Business Posts

To Build a Customer-First Organization, You Have To Put Customers Second

To Build a Customer-First Organization, You Have To Put Customers Second

By General Robert Van Antwerp

11 years ago




Last week I took part in a two day Strategy Meeting here at The Flippen Group to do a check of our strength in three areas:

  1. Impact Strength (Our Clients)
  2. People Strength (Our Teammates)
  3. Financial Strength (Ability to Invest in Clients and Teammates)

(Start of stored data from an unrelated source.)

(** * The matchmaker of the colyseus game server

    A shallow embedding of [src/MatchMaker.ts]: the registry of room
    handlers, the table of local rooms, load-balanced room creation, remote
    room calls, seat reservation, the concurrency gate, the room events and
    graceful shutdown.

    The module-level variables of the source ([handlers], [rooms],
    [processId], [isGracefullyShuttingDown]) and the presence and driver
    back ends are the fields of one record, [World].  Every function of the
    source is a computation in the state-and-exception monad [M] over that
    record.  An [await] is sequential composition: one matchmaker task runs
    at a time (the source is single-threaded); the two places where the properties
    depend on interleaving (the timer of the concurrency gate and
    [Promise.all]) are modelled explicitly.  [src/Server.ts],
    [src/discovery] and [src/matchmaker/Lobby.ts] follow the matchmaker. *)

From Stdlib Require Import ZArith Lia Permutation Sorted.
From stdpp Require Import gmap strings list fin_maps pretty.

(** ** JavaScript values *)

Inductive JsVal : Type :=
| JUndefined
| JNull
| JBool (b : bool)
| JNum (n : Z)
| JStr (s : string).

#[global] Instance JsVal_eq_dec : EqDecision JsVal.
Proof. solve_decision. Defined.

(** [if (v)], [!v], [a && b], [a || b] test this. *)
Definition truthy (v : JsVal) : bool :=
  match v with
  | JUndefined | JNull => false
  | JBool b => b
  | JNum n => negb (n =? 0)%Z
  | JStr s => negb (String.eqb s "")
  end.

(** String conversion of a template literal [`${v}`] and of a property key. *)
Definition toString (v : JsVal) : string :=
  match v with
  | JUndefined => "undefined"
  | JNull => "null"
  | JBool true => "true"
  | JBool false => "false"
  | JNum n => pretty n
  | JStr s => s
  end.

(** A plain object with primitive fields: client options, query conditions,
    room listings. *)
Abbreviation JsObject := (gmap string JsVal).

(** [o.k], [undefined] when the key is absent. *)
Definition field (o : JsObject) (k : string) : JsVal := default JUndefined (o !! k).

(** [{...a, ...b}]: the keys of [b] override those of [a]. *)
Definition spread (a b : JsObject) : JsObject := b ∪ a.

(** What travels as an argument or a result of a room call ([any]). *)
Inductive Any : Type :=
| AVal (v : JsVal)
| AObj (o : JsObject).

Definition truthyAny (a : Any) : bool :=
  match a with
  | AVal v => truthy v
  | AObj _ => true
  end.

(** ** Errors *)

Inductive ErrorCode : Type :=
| ERR_MATCHMAKE_NO_HANDLER
| ERR_MATCHMAKE_INVALID_CRITERIA
| ERR_MATCHMAKE_INVALID_ROOM_ID
| ERR_MATCHMAKE_UNHANDLED
| ERR_MATCHMAKE_EXPIRED.

(** What a [throw] or a rejected promise carries.  [MatchMakeError] has its
    message and its code; the class, which is not among the sources, gives
    the code [ERR_MATCHMAKE_UNHANDLED] to an error that is made without one.
    [Failure] is any other [Error] (transport error, IPC timeout,
    [TypeError], [SyntaxError]); [Rejection] is a rejection with a value that
    is not an [Error], as in [Promise.reject(false)]. *)
Inductive Thrown : Type :=
| MatchMakeError (message : string) (code : option ErrorCode)
| SeatReservationError (message : string)
| Failure (message : string)
| Rejection (v : JsVal).

(** [e.message] *)
Definition message_of (e : Thrown) : JsVal :=
  match e with
  | MatchMakeError m _ | SeatReservationError m | Failure m => JStr m
  | Rejection _ => JUndefined
  end.

(** [e.constructor === SeatReservationError] *)
Definition isSeatReservationError (e : Thrown) : bool :=
  match e with
  | SeatReservationError _ => true
  | _ => false
  end.

Inductive Result (A : Type) : Type :=
| Ok (a : A)
| Throw (e : Thrown).
Arguments Ok {A} a.
Arguments Throw {A} e.
(** * Viewport grid mapping of the WebGPU demos

    A shallow embedding of the pan/zoom line grid and of the selectable
    cell grid of [src/grid2d.js], and of the two start-up paths that check
    for the device: [main] of [src/minor.js] and the main script with its
    [getDevice().then(...).catch(...)] chain.

    JavaScript numbers are embedded as exact rationals ([Q]): the
    development states what the arithmetic of the program computes, leaving
    IEEE-754 rounding, NaN and the infinities out.  Wherever the program
    divides, the statements carry the side condition under which the
    JavaScript quotient is finite.  Integral numbers (loop indices, cell
    indices, canvas sizes) are embedded as [Z] and [N].  Where the rounding
    decides a property, the line generator and its handlers are embedded a
    second time over binary64 numbers ([LineGridDouble]). *)

From Stdlib Require Import ZArith QArith Qround Qminmax List Lia Lqa String.
From Stdlib Require SpecFloat.
From stdpp Require Import gmap.
Import ListNotations.

(** ** JavaScript number primitives *)

Module JS.
Local Open Scope Q_scope.

(** [a < b] on numbers. *)
Definition ltb (a b : Q) : bool := negb (Qle_bool b a).

(** [a <= b] on numbers. *)
Definition leb (a b : Q) : bool := Qle_bool a b.

(** [Math.max(a, b)] and [Math.min(a, b)]. *)
Definition max (a b : Q) : Q := if leb a b then b else a.
Definition min (a b : Q) : Q := if leb a b then a else b.

(** [Math.floor] and [Math.ceil]. *)
Definition floor (a : Q) : Z := Qfloor a.
Definition ceil (a : Q) : Z := Qceiling a.

(** The remainder operator [%] on integral numbers: the result takes the
    sign of the dividend, and a zero divisor yields NaN, here [None]. *)
Definition rem (a b : Z) : option Z :=
  if (b =? 0)%Z then None else Some (Z.rem a b).
Lemma resume_well_formed (L : list Z) (pc : parked_call) (w : World) :
  well_formed_with (pc_callId pc :: L) w ->
  well_formed_with L (snd (resume JSON_stringify pc w)).
Proof.
  intros H. unfold resume. destruct (pc_stage pc); unfold bind.
  - pose proof (call_connected_well_formed L _ (pc_target pc) (pc_args pc) w H) as H'.
    destruct (call_connected _ _ _ _ w) as [[q|e] w']; exact H'.
  - pose proof (executor_well_formed L _ (pc_target pc) (pc_args pc) w H) as H'.
    destruct (executor _ _ _ _ w) as [[q|e] w']; exact H'.
Qed.

Lemma resume_all_well_formed (pcs : list parked_call) (w : World) :
  well_formed_with (pc_callId <$> pcs) w ->
  well_formed (snd (resume_all JSON_stringify pcs w)).
Proof.
  revert w. induction pcs as [|pc pcs IH]; intros w H; cbn [resume_all].
  - exact H.
  - unfold bind. cbn in H.
    pose proof (resume_well_formed _ pc w H) as H'.
    destruct (resume JSON_stringify pc w) as [[[]|e] w']; cbn [snd] in *.
    + apply IH, H'.
    + clear -H'. induction pcs as [|x xs IHx]; [exact H'|].
      apply IHx. apply well_formed_drop with (pc_callId x). exact H'.
Qed.

Lemma settle_well_formed (p : nat) : inv well_formed (settle JSON_stringify p).
Proof.
  intros w H. unfold settle.
  unfold bind at 1. unfold log at 1. cbn beta iota.
  unfold bind at 1. cbn beta iota. unfold bind at 1. cbn beta iota.
  apply resume_all_well_formed.
  destruct H as (H1 & H2 & H3). unfold well_formed_with, parked_ids in *.
  cbn [this calls callId parked set_parked set_trace app] in *.
  rewrite <- !list_fmap_compose.
  rewrite filter_partition.
  assert (Hperm :
    ((pc_callId ∘ snd) <$> List.filter (fun x => Nat.eqb (fst x) p) (parked w)) ++
    ((fun x => pc_callId (snd x)) <$>
       List.filter (fun x => negb (Nat.eqb (fst x) p)) (parked w))
    ≡ₚ (fun x => pc_callId (snd x)) <$> parked w).
  { change (pc_callId ∘ snd) with (fun x : nat * parked_call => pc_callId (snd x)).
    rewrite <- fmap_app. apply fmap_Permutation, filter_partition. }
  repeat split; [exact H1 | |]; rewrite Hperm; assumption.
Qed.
Lemma foreach_copy_accounted src dst follow entries :
  Forall (λ entry, copy_accounted os answer entry.2) entries →
  ∀ OK h,
    ∃ new,
      (foreach (λ OK entry,
           copyPath_entry os answer (copyPath_in os answer) src dst follow
             OK entry) entries OK h).2 = new ++ h ∧
      ((foreach (λ OK entry,
           copyPath_entry os answer (copyPath_in os answer) src dst follow
             OK entry) entries OK h).1 = true ↔
       OK = true ∧ forallb copy_granted new = true).
Proof.
  induction 1 as [|[f info] entries Hinfo _ IH]; intros OK h; cbn [foreach].
  - exists []. run_io. cbn. split; [done|]. split; [done|by intros [? _]].
  - run_io.
    assert (∃ step,
      (copyPath_entry os answer (copyPath_in os answer) src dst follow OK
         (f, info) h).2 = step ++ h ∧
      ((copyPath_entry os answer (copyPath_in os answer) src dst follow OK
         (f, info) h).1 = true ↔
       OK = true ∧ forallb copy_granted step = true)) as (step & Hh & Hr).
    { unfold copyPath_entry.
      destruct (negb follow && isSymLink info).
      { run_io. eexists [_]. split; [done|]. cbn.
        rewrite !andb_true_iff. tauto. }
      destruct (isDir info) eqn:Hdir.
      { run_io.
        destruct (Hinfo (src ++ [Qt.separator os] ++ f)
                    (dst ++ [Qt.separator os] ++ f) follow h)
          as (new & Hnew & Hiff). cbn [snd] in Hnew, Hiff.
        destruct (copyPath_in _ _ _ _ _ _ h) as [r h1]; cbn [fst snd] in *.
        exists new. split; [done|]. rewrite andb_true_iff, Hiff, Hdir.
        tauto. }
      destruct (isFile info).
      { run_io. eexists [_]. split; [done|]. cbn.
        rewrite !andb_true_iff. tauto. }
      run_io. eexists [_]. split; [done|]. cbn. split; [done|].
      by intros [_ ?]. }
    destruct (copyPath_entry _ _ _ _ _ _ OK (f, info) h) as [OK1 h1];
      cbn [fst snd] in *.
    destruct (IH OK1 h1) as (rest & Hh2 & Hr2).
    exists (rest ++ step). split.
    + by rewrite Hh2, Hh, app_assoc.
    + rewrite Hr2, Hr, forallb_app, andb_true_iff. tauto.
Qed.
(** * radarlfo: the offer-resolution core of [web.py]

    A shallow embedding of the functions of [src/web.py] that decide who
    holds the purchase offer of an ASIN: the identifier validator
    ([is_valid_asin] and the token pipeline of [index]), the block
    detector ([detect_soft_block]), the fetch cycle ([safe_get]), the
    recovery loop ([scrape_one_asin]), the merchant extractor
    ([extract_sold_shipped_from_dp]) and the coordinator
    ([get_offer_info_scrape_parallel]).

    Python [str] values are lists of Unicode code points.  The part of
    the Unicode character database that lies outside ASCII is a
    parameter ([UnicodeDB]); on ASCII text every function computes. *)

From stdpp Require Import gmap.
From Stdlib Require Import String Ascii ZArith NArith QArith List Bool Lia Permutation.
From Stdlib Require Import DecimalString DecimalPos DecimalZ.
Import ListNotations.

Local Open Scope N_scope.

(** ** Python strings *)

Module Py.

Definition char := N.
Definition str := list char.

(** A literal of the source, for ASCII text. *)
Definition lit (s : string) : str := List.map N_of_ascii (list_ascii_of_string s).

Definition is_ascii (s : str) : bool := forallb (fun c => c <? 128) s.

(** [Py_UNICODE_ISSPACE] on ASCII: TAB..CR, FS..US and the space. *)
Definition ascii_isspace (c : char) : bool :=
  ((9 <=? c) && (c <=? 13)) || ((28 <=? c) && (c <=? 32)).

Definition ascii_isalnum (c : char) : bool :=
  ((48 <=? c) && (c <=? 57)) || ((65 <=? c) && (c <=? 90)) || ((97 <=? c) && (c <=? 122)).

Definition ascii_lower (c : char) : char :=
  if (65 <=? c) && (c <=? 90) then c + 32 else c.

Definition ascii_upper (c : char) : char :=
  if (97 <=? c) && (c <=? 122) then c - 32 else c.

(** What [str.isspace], [str.isalnum], [str.lower] and [str.upper] do
    beyond ASCII comes from the Unicode character database, which is not
    part of the repository.  The case mappings are functions of the whole
    string: they may change its length and look at the context. *)
Record UnicodeDB := {
  u_isspace : char -> bool;
  u_isalnum : char -> bool;
  u_lower : str -> str;
  u_upper : str -> str
}.

Section Str.
Context (udb : UnicodeDB).

Definition isspace (c : char) : bool :=
  if c <? 128 then ascii_isspace c else u_isspace udb c.

Definition isalnum_char (c : char) : bool :=
  if c <? 128 then ascii_isalnum c else u_isalnum udb c.

(** [s.isalnum()]: at least one character, and all of them alphanumeric. *)
Definition isalnum (s : str) : bool :=
  match s with
  | [] => false
  | _ => forallb isalnum_char s
  end.

(** [s.lower()] and [s.upper()] *)
Definition lower (s : str) : str :=
  if is_ascii s then List.map ascii_lower s else u_lower udb s.

Definition upper (s : str) : str :=
  if is_ascii s then List.map ascii_upper s else u_upper udb s.

(** [s.strip()] *)
Fixpoint lstrip (s : str) : str :=
  match s with
  | [] => []
  | c :: t => if isspace c then lstrip t else s
  end.

Definition rstrip (s : str) : str := rev (lstrip (rev s)).

Definition strip (s : str) : str := rstrip (lstrip s).

(** [s.split()]: the maximal runs of non-whitespace characters.  [cur]
    holds the run being read, last character first. *)
Definition flush (cur : str) (k : list str) : list str :=
  match cur with
  | [] => k
  | _ => rev cur :: k
  end.

Fixpoint split_from (cur : str) (s : str) : list str :=
  match s with
  | [] => flush cur []
  | c :: t =>
      if isspace c then flush cur (split_from [] t)
      else split_from (c :: cur) t
  end.

Definition split (s : str) : list str := split_from [] s.

(** [sep.join(l)] *)
Fixpoint join (sep : str) (l : list str) : str :=
  match l with
  | [] => []
  | [x] => x
  | x :: t => x ++ sep ++ join sep t
  end.

(** [needle in hay] *)
Fixpoint startswith (p s : str) : bool :=
  match p, s with
  | [], _ => true
  | _ :: _, [] => false
  | a :: p', b :: s' => (a =? b) && startswith p' s'
  end.

Fixpoint contains (needle hay : str) : bool :=
  startswith needle hay ||
  match hay with
  | [] => false
  | _ :: t => contains needle t
  end.

(** [a == b] *)
Fixpoint eqb (a b : str) : bool :=
  match a, b with
  | [], [] => true
  | x :: a', y :: b' => (x =? y) && eqb a' b'
  | _, _ => false
  end.

(** [re.sub(r"\s+", " ", s)]: every maximal run of whitespace becomes one
    space.  [in_run] says that the previous character was whitespace. *)
Fixpoint re_sub_ws (in_run : bool) (s : str) : str :=
  match s with
  | [] => []
  | c :: t =>
      if isspace c then
        if in_run then re_sub_ws true t else 32 :: re_sub_ws true t
      else c :: re_sub_ws false t
  end.

(** [re.split(r"\s+", s)]: the pieces between the maximal runs of
    whitespace, the empty pieces at both ends included. *)
Fixpoint re_split_ws (cur : str) (in_run : bool) (s : str) : list str :=
  match s with
  | [] => [rev cur]
  | c :: t =>
      if isspace c then
        if in_run then re_split_ws cur true t
        else rev cur :: re_split_ws [] true t
      else re_split_ws (c :: cur) false t
  end.

(** [s.replace(",", " ")] *)
Definition replace_comma (s : str) : str :=
  List.map (fun c => if c =? 44 then 32 else c) s.

End Str.

(** The Latin-1 rows of the database (code points 128..255): what
    Python answers on texts of code points below 256, on which the
    samples below stay.  [upper] leaves that range: the sharp s (U+00DF)
    becomes [SS], the micro sign U+039C and y-diaeresis U+0178. *)
Definition latin1_isspace (c : char) : bool := (c =? 133) || (c =? 160).

Definition latin1_isalnum (c : char) : bool :=
  (c =? 170) || (c =? 178) || (c =? 179) || (c =? 181) || (c =? 185) || (c =? 186) ||
  ((188 <=? c) && (c <=? 190)) ||
  ((192 <=? c) && (c <=? 214)) || ((216 <=? c) && (c <=? 246)) ||
  ((248 <=? c) && (c <=? 255)).

Definition latin1_lower_char (c : char) : str :=
  if ((192 <=? c) && (c <=? 214)) || ((216 <=? c) && (c <=? 222)) then [c + 32]
  else [ascii_lower c].

Definition latin1_upper_char (c : char) : str :=
  if c =? 223 then [83; 83]
  else if c =? 181 then [924]
  else if c =? 255 then [376]
  else if ((224 <=? c) && (c <=? 246)) || ((248 <=? c) && (c <=? 254)) then [c - 32]
  else [ascii_upper c].

Definition latin1 : UnicodeDB := {|
  u_isspace := latin1_isspace;
  u_isalnum := latin1_isalnum;
  u_lower := fun s => List.concat (List.map latin1_lower_char s);
  u_upper := fun s => List.concat (List.map latin1_upper_char s)
|}.

End Py.

(** ** The program *)

Module Web.
Import Py.

Local Open Scope nat_scope.

(** *** Constants (web.py, lines 21-51) *)

Definition AMAZON_DOMAIN : str := lit "https://www.amazon.com.br".

(** The third hint is spelt with a c-cedilla (U+00E7). *)
Definition AMAZON_RETAIL_HINTS : list str :=
  [ lit "amazon";
    lit "amazon.com.br";
    lit "amazon servi" ++ [231%N] ++ lit "os de varejo";
    lit "amazon servicos de varejo" ].

Definition MAX_WORKERS : nat := 6.
Definition REQUEST_TIMEOUT : Q := 10%Q.
Definition SAFEGET_RETRIES_PER_CYCLE : nat := 2.
Definition MAX_BLOCKED_CYCLES : nat := 3.
Definition BLOCKED_BACKOFF_BASE : Q := (18 # 10)%Q.
Definition REPROCESSAR_LABEL : str := lit "Reprocessar".

(** The literals that the functions compare against. *)
Definition SEM_OFERTA : str := lit "Sem Oferta".
Definition AMAZON : str := lit "Amazon".
Definition AMAZON_FO : str := lit "Amazon FO".
Definition LFO : str := lit "LFO".
Definition REPROCESSAR : str := lit "REPROCESSAR".

(** The CAPTCHA prompt, [digite os caracteres que voce ve] with its two
    circumflexed letters (U+00EA). *)
Definition CAPTCHA_PROMPT : str :=
  lit "digite os caracteres que voc" ++ [234%N] ++ lit " v" ++ [234%N].
Definition AUTOMATED_ACCESS : str := lit "to discuss automated access".
Definition SORRY : str := lit "sorry".
Definition ROBOT : str := lit "robot".

(** *** The outside world

    One worker thread sees the network as the sequence of outcomes of its
    requests: the [n]-th call of [session.get] either raises or returns.
    The world also holds the thread-local session of [get_session] and a
    log of what the thread did, newest event first. *)

Record Response := { status_code : Z; text : str }.

Inductive Outcome :=
| Raises
| Returns (resp : option Response).

Inductive Event :=
| EvNewSession (id : nat)
| EvGet (session : nat) (url : str) (timeout : Q)
| EvSleep (base jitter : Q).

Record World := {
  net : nat -> Outcome;
  issued : nat;
  session : option nat;
  next_session : nat;
  log : list Event
}.

(** Computations that read and change the world and may raise. *)
Inductive Res (A : Type) :=
| Ok (a : A)
| Raised.
Arguments Ok {A} a.
Arguments Raised {A}.

Definition M (A : Type) : Type := World -> Res A * World.

#[global] Instance M_ret : MRet M := fun A a w => (Ok a, w).
#[global] Instance M_bind : MBind M := fun A B f m w =>
  match m w with
  | (Ok a, w') => f a w'
  | (Raised, w') => (Raised, w')
  end.

(** [try: body except Exception: handler] *)
Definition try_except {A} (body handler : M A) : M A := fun w =>
  match body w with
  | (Ok a, w') => (Ok a, w')
  | (Raised, w') => handler w'
  end.

(** [session.get(url, timeout=timeout)] *)
Definition session_get (s : nat) (url : str) (timeout : Q) : M (option Response) := fun w =>
  let w' := {| net := net w; issued := S (issued w); session := session w;
               next_session := next_session w;
               log := EvGet s url timeout :: log w |} in
  match net w (issued w) with
  | Raises => (Raised, w')
  | Returns resp => (Ok resp, w')
  end.

(** [time.sleep(base + random.random() * jitter)] *)
Definition sleep (base jitter : Q) : M unit := fun w =>
  (Ok tt, {| net := net w; issued := issued w; session := session w;
             next_session := next_session w;
             log := EvSleep base jitter :: log w |}).

(** [get_session] (lines 97-109): one session per thread, made anew when
    [force_new] is set or when the thread has none. *)
Definition get_session (force_new : bool) : M nat := fun w =>
  match (if force_new then None else session w) with
  | Some s => (Ok s, w)
  | None =>
      let s := next_session w in
      (Ok s, {| net := net w; issued := issued w; session := Some s;
                next_session := S s; log := EvNewSession s :: log w |})
  end.

Section Program.
Context (udb : UnicodeDB).

Abbreviation lower := (Py.lower udb).
Abbreviation upper := (Py.upper udb).
Abbreviation strip := (Py.strip udb).
Abbreviation split := (Py.split udb).

Definition is_empty (s : str) : bool :=
  match s with [] => true | _ => false end.

(** [is_valid_asin] (lines 65-67) *)
Definition is_valid_asin (a : str) : bool :=
  let a := strip a in
  (length a =? 10) && isalnum udb a.

(** [normalize_spaces] (lines 70-71) *)
Definition normalize_spaces (s : str) : str :=
  strip (join [32%N] (split s)).

(** [is_amazon_name] (lines 74-78) *)
Definition is_amazon_name (name : str) : bool :=
  let n := strip (lower name) in
  if is_empty n then false
  else existsb (fun h => contains h n) AMAZON_RETAIL_HINTS.

(** [detect_soft_block] (lines 81-94) *)
Definition detect_soft_block (resp : option Response) (html : str) : bool :=
  match resp with
  | None => true
  | Some r =>
      if (status_code r =? 429)%Z || (status_code r =? 503)%Z then true
      else
        let t := lower html in
        if contains CAPTCHA_PROMPT t then true
        else if contains AUTOMATED_ACCESS t then true
        else if contains SORRY t && contains ROBOT t then true
        else false
  end.

(** [safe_get] (lines 112-136).  The body of the [try] either returns
    from the function ([inl]) or falls through with the new [last]
    ([inr]); an exception leaves [last = (None, "")]. *)
Fixpoint safe_get_loop (s : nat) (url : str) (timeout : Q) (attempts : list nat)
    (last : option Response * str) : M (option Response * str) :=
  match attempts with
  | [] => mret last
  | attempt :: rest =>
      r ← try_except
            (resp ← session_get s url timeout;
             let html := match resp with Some r => text r | None => [] end in
             if negb (detect_soft_block resp html) then mret (inl (resp, html))
             else mret (inr (resp, html)))
            (mret (inr (None, [])));
      match r with
      | inl result => mret result
      | inr last' =>
          _ ← sleep ((7 # 10) + inject_Z (Z.of_nat attempt) * (11 # 10))%Q (6 # 10)%Q;
          safe_get_loop s url timeout rest last'
      end
  end.
(** X2. With distinct primary keys in [Statistic], a submission that
    completes stores the value submitted under the short name of a
    statistic of the athlete's sport: afterwards there is exactly one
    record of (athlete, that statistic, year), and it holds that value. *)
Theorem specific_value_stored athlete sp year cleaned st value db db' :
  NoDup (Statistic.pk <$> statistics db) →
  st ∈ statistics db → Statistic.sport st = Some sp →
  cleaned !! Statistic.short_name st = Some value → truthy value = true →
  upsert athlete sp year cleaned db = (db', inr tt) →
  ∃ r, filter (is_record (Athlete.pk athlete) (Statistic.pk st) year)
         (performance_stats db') = [r]
       ∧ PerformanceStat.value r = to_text value.
Proof.
  intros Hnd Hst Hsp Hc Ht Hrun.
  destruct (sport_value_written athlete sp year cleaned st value db db'
              Hnd Hst Hsp Hc Ht Hrun) as (r & Hr & Hv).
  exists r. by split.
Qed.
(** * time_series_visualizer.py: a shallow embedding

    The script loads a table of daily page views, drops the rows outside the
    2.5%-97.5% quantile band of the [value] column and offers three renderers
    ([draw_line_plot], [draw_bar_plot], [draw_box_plot]) that read the shared
    module-level frame [df], build a figure and save it under a fixed name.

    Modelling conventions.
    - A pandas [DataFrame] is an index plus an ordered list of named columns.
      Frames and figures are objects of a store ([heap]); Python variables hold
      locations, so that [df.copy()] and the in-place updates of the copies are
      visible as such.
    - Floating-point results (quantiles, means) are modelled by the exact
      rationals they approximate.
    - Timestamps carry their calendar month as one of twelve constructors;
      [.month] reads it as a number 1..12 and [strftime('%b')] as its English
      abbreviation (C locale).
    - Of pandas, matplotlib and seaborn only what the script relies on is
      modelled: linear-interpolation quantiles, boolean-mask selection,
      [groupby(...).mean().unstack()], bar plotting of a frame (one bar
      container per column, an error on a frame without columns), legends
      (handles paired with labels one to one) and categorical box plots
      (one group per level, nothing drawn for a frame without rows).
    - The quantile is computed exactly where pandas interpolates in float64.
      Statements that rest on a strict comparison of a value with a threshold
      are stated for values of at most 31 bits, far from the magnitudes at
      which rounding can move a threshold onto a value.
    - A file without data rows is read as an empty frame with a datetime
      index. *)

From Stdlib Require Import ZArith QArith Qround List Permutation Sorted Lia Lqa.
From stdpp Require Import base option list strings gmap sorting pretty.

Open Scope Z_scope.

(** ** Calendar dates *)

Inductive Month :=
  | Jan | Feb | Mar | Apr | May | Jun | Jul | Aug | Sep | Oct | Nov | Dec.

Definition month_number (m : Month) : Z :=
  match m with
  | Jan => 1 | Feb => 2 | Mar => 3 | Apr => 4 | May => 5 | Jun => 6
  | Jul => 7 | Aug => 8 | Sep => 9 | Oct => 10 | Nov => 11 | Dec => 12
  end.

Definition month_abbr (m : Month) : string :=
  match m with
  | Jan => "Jan" | Feb => "Feb" | Mar => "Mar" | Apr => "Apr"
  | May => "May" | Jun => "Jun" | Jul => "Jul" | Aug => "Aug"
  | Sep => "Sep" | Oct => "Oct" | Nov => "Nov" | Dec => "Dec"
  end.

Record Timestamp := { year : Z; calendar_month : Month; day : Z }.

(** [d.month] *)
Definition month (d : Timestamp) : Z := month_number (calendar_month d).

(** [d.strftime('%b')] *)
Definition strftime_b (d : Timestamp) : string := month_abbr (calendar_month d).

(** One parsed line of [fcc-forum-pageviews.csv]. *)
Record Row := { date : Timestamp; value : Z }.

(** ** Data frames *)

Inductive Label := LInt (z : Z) | LStr (s : string) | LDate (d : Timestamp).

Inductive Column :=
  | IntCol (xs : list Z)
  | DateCol (ds : list Timestamp)
  | StrCol (ss : list string).
(** * ARG-HMRG colocalization analyzer: a shallow embedding of the pipeline

    The Python scripts of the repository are embedded as Rocq functions:
    - [10.5_create_hmrg_annotation_map.py]     -> module [MapBuilder]
    - [11_run_colocalization_analysis_v6.py]   -> module [Coloc]
    - [12_analyze_abundance_v3.py]             -> module [Abundance]
    - [13_prepare_cluster_data_v4.py]          -> module [ClusterData]
    - [14_filter_top_clusters-v3.py]           -> module [TopClusters]
    - [15_format_for_external_plotter.py]      -> module [PlotExport]

    A Python [str] is a [string]; its characters are read as code points
    below 256.  A cell of a pandas DataFrame read from a file is a [cell]:
    [None] is NaN (the value [read_csv] gives to an empty field).  A Python
    exception is a constructor of [exn]; code that can raise returns a
    [result]. *)

From Stdlib Require Import ZArith QArith List Ascii String Bool Lia Permutation.
From stdpp Require Import base option list strings gmap sorting pretty.

#[local] Set Warnings "-clear-no-such-hyp".

Local Open Scope string_scope.
Local Open Scope list_scope.
Local Open Scope nat_scope.

(** ** Python values, exceptions and string primitives *)

Module Py.

Inductive exn : Type :=
| IndexError
| ValueError
| TypeError
| AttributeError.

Inductive result (A : Type) : Type :=
| Return (a : A)
| Raise (e : exn).
Arguments Return {A} a.
Arguments Raise {A} e.

Global Instance result_ret : MRet result := fun _ a => Return a.
Global Instance result_bind : MBind result := fun _ _ f m =>
  match m with
  | Return a => f a
  | Raise e => Raise e
  end.

(** [try: body  except: handler] with a bare [except]. *)
Definition try_except {A} (body handler : result A) : result A :=
  match body with
  | Return a => Return a
  | Raise _ => handler
  end.

Definition raises {A} (m : result A) : Prop := exists e, m = Raise e.

(** A DataFrame cell: [None] is NaN. *)
Abbreviation cell := (option string) (only parsing).

(** [str(x)] of a cell: [str(float('nan'))] is ['nan']. *)
Definition str (c : cell) : string :=
  match c with
  | Some s => s
  | None => "nan"
  end.

Definition isna (c : cell) : bool :=
  match c with
  | Some _ => false
  | None => true
  end.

At the end of the second day our CEO asked me to do what we call the “launch”—end on a high note, win one for the gipper, say something inspirational, etc.  To begin the launch, I asked one of our founders this question: “If we could only focus on one of the strengths above, which one would it be?”  He thought for a few seconds, smiled and said, “I would focus on People Strength—if we focus on our own teammates, they will impact our clients and build financial strength.”

The message of my launch was this: If you want to build a customer-first organization, you have to put customers second!  Your employees/teammates must come first because your people will only treat your customers as well as they are being treated.  If your people are passionate about what they do and are treated special, they will treat clients in a special way.  Clients will then feel like they themselves come first, which will give you Impact Strength.

Focusing on your people is easier said than done.  It takes time and it takes an investment all while trying to get the day-to-day tasks completed.  But not investing in your people will eventually catch up with you.

Howard Schultz, founder of Starbucks, wrote in his book Pour Your Heart Into It that the key to his success is to recruit well-educated people who are eager to communicate his passion for coffee.  In an industry with 300% turnover a year, he set out to hire the best people and was willing to pay them more and offer health benefits that weren’t available elsewhere.  His employee retention was 5x the industry average.  More importantly, he attracted people with great attitudes who made their customers feel welcome and at home.  “We aren’t in the coffee business serving people.  We’re in the people business serving coffee,” he says.

Makes you want to be a barista, doesn’t it?!